We used to think that social media would let people get closer to each other and understand better. As you all know it turned out to be more complicated… But what if you could experience someone’s feelings directly? This should work, right?

 

Post apocalyptic society

After the pandemic, some countries have become very used to the lockdown, and despite the efforts of environmentalists, the specter of a water crisis hangs over us. Fantasy, which is characteristic of this genre, catches our everyday fears and creates new worlds from them. These are warnings that will hopefully not turn out to be predictions. Two stories, published almost at the same time, followed more or less this way: Łukasz Migura ‘s audioserial Dream about a free world and Aleksandra Borowiec ‘s book Empathizer.
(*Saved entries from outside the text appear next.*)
(* ===== verification/Mutex.v ===== *)
(** [flute/common/Mutex.h] and [flute/common/Condition.{h,cc}]: the lock with
    the record of its holder, and the condition variables on it.

    The world is the pthread mutex, [m_holder_pid] and where every thread is in
    the calls of the two classes.  A step is one call of the pthread library or
    one assignment of [m_holder_pid], so that all interleavings of the threads
    are there; a step that has to wait, or that the thread is not at, is not
    enabled. *)

From S2P Require Import Prelude.

Abbreviation tid := Z.

(** Where a thread is. *)
Inductive mpc : Type :=
| MOut                  (* outside *)
| MLocked               (* in lock(): has the mutex, m_holder_pid not yet assigned *)
| MIn                   (* between lock() and unlock() *)
| MUnlocking            (* in unlock(): m_holder_pid cleared, has the mutex *)
| MWaiting (c : nat)    (* in Condition::wait(): m_holder_pid cleared, has the mutex *)
| MAsleep (c : nat)     (* in pthread_cond_wait of condition c *)
| MWoken                (* woken in pthread_cond_wait, wants the mutex *)
| MReclaim.             (* out of pthread_cond_wait: has the mutex, m_holder_pid not yet assigned *)

#[global] Instance mpc_eq_dec : EqDecision mpc.
Proof. solve_decision. Defined.

Record MutexLock : Type := mkMutexLock {
  m_pthread_owner : option tid;      (* who has m_pthread_mutex *)
  m_holder_pid : tid;                (* 0 for none *)
  mx_pc : gmap tid mpc               (* a thread that is not there is outside *)
}.

Definition new_MutexLock : MutexLock := mkMutexLock None 0 ∅.

Definition pc_of (t : tid) (m : MutexLock) : mpc := default MOut (mx_pc m !! t).
Definition at_pc (t : tid) (p : mpc) (m : MutexLock) : MutexLock := mkMutexLock (m_pthread_owner m) (m_holder_pid m) (<[t := p]> (mx_pc m)).

Definition unassign_holder_process (m : MutexLock) : MutexLock := mkMutexLock (m_pthread_owner m) 0 (mx_pc m).
Definition assign_holder_process (t : tid) (m : MutexLock) : MutexLock := mkMutexLock (m_pthread_owner m) t (mx_pc m).
Definition set_owner (o : option tid) (m : MutexLock) : MutexLock := mkMutexLock o (m_holder_pid m) (mx_pc m).

Definition is_locked_by_this_thread (t : tid) (m : MutexLock) : bool := m_holder_pid m =? t.
Definition assert_locked_by_this_thread (t : tid) (m : MutexLock) : outcome unit := assert_ (is_locked_by_this_thread t m).

(** The destructor: pthread_mutex_destroy(3) fails on a locked mutex. *)
Definition destroy_MutexLock (m : MutexLock) : outcome unit :=
  assert_ (m_holder_pid m =? 0);; assert_ (bool_decide (m_pthread_owner m = None)).

(** ** Steps of a thread *)

Inductive mcall : Type :=
| MLock              (* lock(): pthread_mutex_lock *)
| MUnlock            (* unlock(): unassign_holder_process *)
| MWait (c : nat)    (* Condition::wait(): UnassignHolderProcess *)
| MGo.               (* the rest of the call it is in *)

(** [Condition::wait] after the clearing of [m_holder_pid]: pthread_cond_wait
    releases the mutex and sleeps, takes it again when it is woken, and the
    destructor of the guard records the holder. *)
Definition wait_step (t : tid) (m : MutexLock) : option MutexLock :=
  match pc_of t m with
  | MWaiting c => Some (at_pc t (MAsleep c) (set_owner None m))
  | MWoken => if m_pthread_owner m is None then Some (at_pc t MReclaim (set_owner (Some t) m)) else None
  | MReclaim => Some (at_pc t MIn (assign_holder_process t m))
  | _ => None
  end.

(** [None]: not enabled. *)
Definition mutex_step (t : tid) (a : mcall) (m : MutexLock) : option MutexLock :=
  match a, pc_of t m with
  | MLock, MOut => if m_pthread_owner m is None then Some (at_pc t MLocked (set_owner (Some t) m)) else None
  | MGo, MLocked => Some (at_pc t MIn (assign_holder_process t m))
  | MUnlock, MIn => Some (at_pc t MUnlocking (unassign_holder_process m))
  | MGo, MUnlocking => Some (at_pc t MOut (set_owner None m))
  | MWait c, MIn => Some (at_pc t (MWaiting c) (unassign_holder_process m))
  | MGo, _ => wait_step t m
  | _, _ => None
  end.

(** [Condition::notify] wakes the sleeper [t] of the condition (none, if nobody
    sleeps), and [notify_all] all of them; a sleeper may also wake by itself. *)
Definition wake (t : tid) (m : MutexLock) : option MutexLock :=
  match pc_of t m with MAsleep _ => Some (at_pc t MWoken m) | _ => None end.
Definition notify_all (c : nat) (m : MutexLock) : MutexLock :=
  mkMutexLock (m_pthread_owner m) (m_holder_pid m) ((fun p => if decide (p = MAsleep c) then MWoken else p) <$> mx_pc m).

(** The deadline of [Condition::wait_for_seconds], [nanoseconds] after the time
    [tv_sec, tv_nsec]; a wait that times out is a sleeper that wakes by itself. *)
Definition kNanoSecondsPerSecond : Z := 1000000000.
Definition wait_deadline (nanoseconds tv_sec tv_nsec : Z) : Z * Z :=
  (tv_sec + Z.quot (tv_nsec + nanoseconds) kNanoSecondsPerSecond, Z.rem (tv_nsec + nanoseconds) kNanoSecondsPerSecond).

Inductive mutex_next : MutexLock -> MutexLock -> Prop :=
| mn_step t a m m' : t <> 0 -> mutex_step t a m = Some m' -> mutex_next m m'
| mn_wake t m m' : wake t m = Some m' -> mutex_next m m'
| mn_notify_all c m : mutex_next m (notify_all c m).

(** The deadline is a normal time, and as far away as was asked for. *)
Lemma wait_deadline_exact ns s n :
  0 <= ns -> 0 <= n < kNanoSecondsPerSecond ->
  let '(s', n') := wait_deadline ns s n in
  0 <= n' < kNanoSecondsPerSecond /\ s' * kNanoSecondsPerSecond + n' = s * kNanoSecondsPerSecond + n + ns.
Proof.
  unfold wait_deadline, kNanoSecondsPerSecond. intros Hns Hn. pose proof (Z.quot_rem (n + ns) 1000000000 ltac:(lia)).
  pose proof (Z.rem_bound_pos (n + ns) 1000000000 ltac:(lia) ltac:(lia)). lia.
Qed.

(** * The invariant *)

Definition has_mutex (p : mpc) : bool :=
  match p with MLocked | MIn | MUnlocking | MWaiting _ | MReclaim => true | MOut | MAsleep _ | MWoken => false end.

Record mutex_inv (m : MutexLock) : Prop := {
  mu_owner t : has_mutex (pc_of t m) = true <-> m_pthread_owner m = Some t;
  mu_holder : m_holder_pid m = match m_pthread_owner m with Some t => if decide (pc_of t m = MIn) then t else 0 | None => 0 end;
  mu_zero : pc_of 0 m = MOut
}.

Lemma pc_at t t' p m : pc_of t (at_pc t' p m) = if decide (t = t') then p else pc_of t m.
Proof. unfold pc_of, at_pc. simpl. case_decide as E; [subst; by rewrite lookup_insert_eq|by rewrite lookup_insert_ne]. Qed.

Lemma pc_set_owner t o m : pc_of t (set_owner o m) = pc_of t m.
Proof. done. Qed.

(** The thread [t] moves; it has the mutex before or the mutex is free. *)
Lemma mutex_move t p o h m : t <> 0 -> mutex_inv m ->
  (m_pthread_owner m = None \/ m_pthread_owner m = Some t) ->
  o = (if has_mutex p then Some t else None) -> h = (if decide (p = MIn) then t else 0) ->
  mutex_inv (mkMutexLock o h (<[t := p]> (mx_pc m))).
Proof.
  intros H0 I Hown -> ->. assert (forall t', pc_of t' (mkMutexLock (if has_mutex p then Some t else None) (if decide (p = MIn) then t else 0) (<[t := p]> (mx_pc m))) =
    if decide (t' = t) then p else pc_of t' m) as Pc.
  { intros t'. rewrite <- (pc_at t' t p m). done. }
  constructor.
  - intros t'. rewrite Pc. simpl. destruct (decide (t' = t)) as [->|E]; [destruct (has_mutex p); naive_solver|].
    rewrite (mu_owner _ I t'). destruct (has_mutex p); split; intros Q; destruct Hown; congruence.
  - simpl. destruct (has_mutex p) eqn:Hp; [rewrite Pc; by destruct (decide (t = t))|]. by destruct p.
  - rewrite Pc. destruct (decide (0 = t)); [congruence|apply I].
Qed.

(** A thread without the mutex moves and stays without it. *)
Lemma mutex_aside t p m : mutex_inv m -> has_mutex (pc_of t m) = false -> has_mutex p = false -> (t = 0 -> p = MOut) -> mutex_inv (at_pc t p m).
Proof.
  intros I Ht Hp H0. constructor.
  - intros t'. rewrite pc_at. simpl. rewrite <- (mu_owner _ I t'). destruct (decide (t' = t)) as [->|]; [by rewrite Ht, Hp|done].
  - simpl. rewrite (mu_holder _ I). destruct (m_pthread_owner m) as [u|] eqn:Eo; [|done]. rewrite pc_at.
    destruct (decide (u = t)) as [->|]; [|done]. pose proof (proj2 (mu_owner _ I t) Eo). congruence.
  - rewrite pc_at. case_decide; [by apply H0|apply I].
Qed.

Lemma mutex_step_inv t a m m' : t <> 0 -> mutex_step t a m = Some m' -> mutex_inv m -> mutex_inv m'.
Proof.
  intros H0 E I. unfold mutex_step, wait_step in E. pose proof (mu_owner _ I t) as Ho. pose proof (mu_holder _ I) as Hh.
  destruct a as [| |c|], (pc_of t m) as [| | | |c'|c'| |] eqn:Ep; try done; simpl in Ho;
    try (destruct (m_pthread_owner m) as [u|] eqn:Eo; [done|]); injection E as <-;
    try (assert (m_pthread_owner m = Some t) as Eo by (by apply Ho); rewrite Eo, Ep in Hh; simpl in Hh);
    (apply (mutex_move t _ _ _ m); [done|done| | |]); simpl; auto.
Qed.

Lemma notify_all_inv c m : mutex_inv m -> mutex_inv (notify_all c m).
Proof.
  intros I. assert (forall t, pc_of t (notify_all c m) = if decide (pc_of t m = MAsleep c) then MWoken else pc_of t m) as Pc.
  { intros t. unfold pc_of, notify_all. simpl. rewrite lookup_fmap. by destruct (mx_pc m !! t). }
  constructor.
  - intros t. rewrite Pc. simpl. rewrite <- (mu_owner _ I t). case_decide as E; [by rewrite E|done].
  - simpl. rewrite (mu_holder _ I). destruct (m_pthread_owner m) as [u|] eqn:Eo; [|done]. rewrite Pc.
    destruct (decide (pc_of u m = MAsleep c)) as [E|E]; [by rewrite E|done].
  - rewrite Pc, (mu_zero _ I). done.
Qed.

Lemma mutex_next_inv m m' : mutex_next m m' -> mutex_inv m -> mutex_inv m'.
Proof.
  intros [t a m1 m2 H0 E|t m1 m2 E|c m1] I; [by eapply mutex_step_inv| |by apply notify_all_inv].
  unfold wake in E. destruct (pc_of t m1) eqn:Ep; try done. injection E as <-. apply mutex_aside; [done|by rewrite Ep|done|].
  intros ->. by rewrite (mu_zero _ I) in Ep.
Qed.

Lemma new_mutex_inv : mutex_inv new_MutexLock.
Proof. constructor; [|done|done]. intros t. unfold pc_of. simpl. by rewrite lookup_empty. Qed.

Lemma mutex_reachable m : rtc mutex_next new_MutexLock m -> mutex_inv m.
Proof.
  intros R. assert (forall a b, rtc mutex_next a b -> mutex_inv a -> mutex_inv b) as S by (induction 1; eauto using mutex_next_inv).
  eapply S; [exact R|apply new_mutex_inv].
Qed.

(** C24: mutual exclusion, and the record of the holder is right.  In every
    interleaving of the threads, through waits, signals and spurious wake-ups:
    at most one thread is between [lock] and [unlock], waits excepted;
    [assert_locked_by_this_thread] holds in exactly that thread; and when every
    thread is outside, the lock can be destroyed. *)
Theorem mutex_holder m :
  rtc mutex_next new_MutexLock m ->
  (forall t u, pc_of t m = MIn -> pc_of u m = MIn -> t = u) /\
  (forall t, t <> 0 -> is_locked_by_this_thread t m = true <-> pc_of t m = MIn) /\
  ((forall t, pc_of t m = MOut) -> destroy_MutexLock m = Ok tt).
Proof.
  intros R. pose proof (mutex_reachable m R) as I. split_and!.
  - intros t u Ht Hu. pose proof (proj1 (mu_owner _ I t) ltac:(by rewrite Ht)). pose proof (proj1 (mu_owner _ I u) ltac:(by rewrite Hu)). congruence.
  - intros t H0. unfold is_locked_by_this_thread. rewrite Z.eqb_eq, (mu_holder _ I). split.
    + destruct (m_pthread_owner m) as [u|]; [|congruence]. case_decide; congruence.
    + intros Ht. pose proof (proj1 (mu_owner _ I t) ltac:(by rewrite Ht)) as ->. by rewrite decide_True.
  - intros Hall. assert (m_pthread_owner m = None) as E.
    { destruct (m_pthread_owner m) as [u|] eqn:Eo; [|done]. pose proof (proj2 (mu_owner _ I u) Eo) as Q. by rewrite Hall in Q. }
    unfold destroy_MutexLock. by rewrite (mu_holder _ I), E.
Qed.

(** * Runs *)

(** A run of [t]'s steps. *)
Fixpoint mutex_run (l : list (tid * mcall)) (m : MutexLock) : option MutexLock :=
  match l with [] => Some m | (t, a) :: l => match mutex_step t a m with Some m' => mutex_run l m' | None => None end end.

Lemma mutex_run_reach l : forall m m', Forall (fun x => x.1 <> 0) l -> mutex_run l m = Some m' -> rtc mutex_next m m'.
Proof.
  induction l as [|[t a] l IH]; intros m m' F E; [by injection E as <-|]. inversion F; subst. cbn [mutex_run] in E.
  destruct (mutex_step t a m) as [m1|] eqn:E1; [|done]. eapply rtc_l; [by eapply mn_step|by apply IH].
Qed.

(** Thread 1 waits on a condition with the lock; thread 2 has it meanwhile. *)
Definition demo_wait : list (tid * mcall) := [(1, MLock); (1, MGo); (1, MWait 0); (1, MGo); (2, MLock); (2, MGo)].

Lemma mutex_holder_witness :
  exists m, mutex_run demo_wait new_MutexLock = Some m /\ pc_of 1 m = MAsleep 0 /\ pc_of 2 m = MIn /\
    is_locked_by_this_thread 2 m = true /\ is_locked_by_this_thread 1 m = false.
Proof.
  destruct (mutex_run demo_wait new_MutexLock) as [m|] eqn:E; [|by vm_compute in E]. exists m. split; [done|].
  destruct (mutex_holder m) as (_ & H & _); [apply (mutex_run_reach demo_wait); [repeat constructor; done|exact E]|].
  vm_compute in E. injection E as <-. split; [done|]. split; [done|]. split; [by apply H|].
  apply not_true_iff_false. rewrite H by done. done.
Defined.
In Borowiec, the title equipment for sharing emotions seems to be the basis for the construction of the presented world. It is a kind of Snapchat that spreads sensations and experiences, moments of joy, delight and the greatest pain. Thanks to this, you can show your loved ones what you think about them. Or give a taste of your life to strangers, followers. The world of this book is incredibly tight, it basically only has one city with four boroughs – of which only one is rich. They say there’s a world out there somewhere, even Europe, but that doesn’t really affect the people of Pattium.

We don’t know exactly what shaped the world of this city-state. There was a plague, the lack of water is an evident and chief problem of this small ecosystem, so there was an ecological disaster. Therefore, a number of regulations and restrictions were introduced, and the poorest were sent to the ghetto and surrounded by a wall. Now, many years later, it is about to be demolished. And it is around this theoretically joyful event that many anxieties arise. At this point in history, somehow the heroes of the book are trying to find each other, or even better, to settle down: a policewoman, her kindergarten girl, a doctor associated with an unfulfilled artist, and a young married couple.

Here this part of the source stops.